# ~~ Must Have Firefox Add-On Recommended By Digitians ~~



## naveen_reloaded (Nov 12, 2008)

Hi guys ...


To say the truth ... I was a hardcore Opera Browser fan ... I didn't like Firefox that much before... , though it was bloated , just like IE ... 

But now things have changed .. after Many useful Add-ons and many other stuff ... Firefox has become my Default browser...

All Because of its Add-On Feature.. So here i Dedicate this thread regarding Add-On for Firefox...
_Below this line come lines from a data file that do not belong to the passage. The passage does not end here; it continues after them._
(** * sync.py: mirroring a local tree onto Pterodactyl servers

    A shallow embedding of [sync.py] and the properties of its scanner,
    folder planner, folder materializer, upload pipeline and per-server
    loop.

    Python strings are lists of characters, so that the list library
    applies to them; a literal is written [lit "..."].  The
    asynchronous functions run on one event loop without any concurrent task,
    so they are modelled in a state-and-exception monad over the state of the
    panel and the trace of requests and printed lines. *)

From Stdlib Require Import List Ascii ZArith Lia Bool Arith.
From Stdlib Require String.
Import String.StringSyntax.
Delimit Scope string_scope with string.
From Stdlib Require Import Permutation Sorted.
Import ListNotations.

Set Implicit Arguments.

Open Scope list_scope.

(** ** Strings *)

Definition str := list ascii.

(** A literal: [lit "a/b"]. *)
Definition lit (s : String.string) : str := String.list_ascii_of_string s.
Arguments lit s%_string.

Definition slash : ascii := "/"%char.
Definition backslash : ascii := "\"%char.
Definition dot : ascii := "."%char.

Definition str_eqb (a b : str) : bool :=
  if list_eq_dec ascii_dec a b then true else false.

(** [s.lstrip(c)], [s.rstrip(c)] and [s.strip(c)] for a one-character set. *)
Fixpoint lstrip (c : ascii) (s : str) : str :=
  match s with
  | [] => []
  | x :: r => if Ascii.eqb x c then lstrip c r else s
  end.

Definition rstrip (c : ascii) (s : str) : str := rev (lstrip c (rev s)).

Definition strip (c : ascii) (s : str) : str := rstrip c (lstrip c s).

(** [s.split(c)]: never empty, [''.split('/') == ['']]. *)
Fixpoint split (c : ascii) (s : str) : list str :=
  match s with
  | [] => [[]]
  | x :: r =>
      if Ascii.eqb x c then [] :: split c r
      else match split c r with
           | h :: t => (x :: h) :: t
           | [] => [[x]]
           end
  end.

(** [sep.join(parts)]. *)
Fixpoint join (sep : str) (parts : list str) : str :=
  match parts with
  | [] => []
  | p :: r =>
      match r with
      | [] => p
      | _ :: _ => p ++ sep ++ join sep r
      end
  end.

(** [s.count(c)] for a one-character needle. *)
Definition count (c : ascii) (s : str) : nat := count_occ ascii_dec s c.

(** [s.rfind(c) + 1]: the position after the last [c], 0 when there is none. *)
Fixpoint rfind_succ (c : ascii) (s : str) : nat :=
  match s with
  | [] => 0
  | x :: r =>
      match rfind_succ c r with
      | 0 => if Ascii.eqb x c then 1 else 0
      | S k => S (S k)
      end
  end.

(** [s.startswith(p)]. *)
Fixpoint startswith (p s : str) : bool :=
  match p, s with
  | [], _ => true
  | _ :: _, [] => false
  | a :: p', b :: s' => Ascii.eqb a b && startswith p' s'
  end.

(** [needle in s] on strings. *)
Fixpoint contains (needle s : str) : bool :=
  startswith needle s ||
  match s with
  | [] => false
  | _ :: r => contains needle r
  end.

(** [s.replace(a, b)] for one-character [a] and [b]. *)
Definition replace (a b : ascii) (s : str) : str :=
  map (fun x => if Ascii.eqb x a then b else x) s.

(** Python's [x or y] on strings. *)
Definition str_or (x y : str) : str :=
  match x with [] => y | _ :: _ => x end.

(** ** Paths ([posixpath]) *)

Definition all_sep (sep : ascii) (s : str) : bool :=
  forallb (fun x => Ascii.eqb x sep) s.

(** [os.path.dirname]: the head up to the last separator, its trailing
    separators stripped unless it holds nothing else. *)
Definition dirname (p : str) : str :=
  let i := rfind_succ slash p in
  let head := firstn i p in
  match head with
  | [] => head
  | _ :: _ => if all_sep slash head then head else rstrip slash head
  end.

(** [os.path.basename]: what follows the last separator. *)
Definition basename (p : str) : str := skipn (rfind_succ slash p) p.

(** ** The folder planner (the first half of a server's turn in [main]) *)

(** [directory = "/" + os.path.dirname(remote_path).lstrip("/")], as [main]
    and [upload_file] both compute it. *)
Definition remote_directory (remote_path : str) : str :=
  slash :: lstrip slash (dirname remote_path).

(** The [dirs_to_make.add] calls one file causes, in order. *)
Definition file_dirs (remote_path : str) : list str :=
  let directory := remote_directory remote_path in
  if negb (str_eqb directory []) && negb (str_eqb directory [slash]) then
    let parts := split slash (strip slash directory) in
    map (fun i => slash :: join [slash] (firstn i parts))
        (seq 1 (length parts))
  else [].

(** All the [add] calls of the loop over [files], in order. *)
Definition dirs_added (files : list (str * str)) : list str :=
  flat_map (fun f => file_dirs (snd f)) files.

(** [sorted(xs, key=key)]: a stable sort, by insertion. *)
Fixpoint insert_by (key : str -> nat) (x : str) (l : list str) : list str :=
  match l with
  | [] => [x]
  | y :: r => if key x <=? key y then x :: l else y :: insert_by key x r
  end.

Definition sorted (key : str -> nat) (l : list str) : list str :=
  fold_right (insert_by key) [] l.

Section Planner.

(** A Python [set] iterates in an order that the sequence of insertions and
    the hashes decide; [set_iter] maps the sequence of [add] calls to the
    iteration of the resulting set. *)
Variable set_iter : list str -> list str.

Definition dirs_to_make (files : list (str * str)) : list str :=
  set_iter (dirs_added files).

(** The order in which [main] creates folders:
    [sorted(dirs_to_make, key=lambda x: x.count("/"))]. *)
Definition DirectoryPlan (files : list (str * str)) : list str :=
  sorted (count slash) (dirs_to_make files).

End Planner.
Tell Other which add-On you use and let other too benefit from your experience 


Ok Shall we start our recommendations ?? 


Here is mine 

>>> Save Images

Why this add-on ?

I browse sites with many images like flickr , gizmodo etc... this add-on helps me grab all the images .. instead of me going to each image and downloadin ...

Very nifty for all those who browse loads of images ... 


>>> Stylish 

Why this Add- On ??

This ad-on gave me back the old Thinkdigit forum .. this gave me the vision to see all other sites in a different view .. eg : gmail .... the best one...


>>> Smiley Xtra

Why this add-on ?

I love to add smiley when replying in forums... this is the best one out there , which can easily replae all the deafult smiley sets in a forum and gives the rich looks to your replies on cariuos threads... ( its very new add-on to me .. so practising to use it frequently )


>>> Secure Login

Why this add-on ?

One thing i loved in oepra was Wand , wht a option it is ....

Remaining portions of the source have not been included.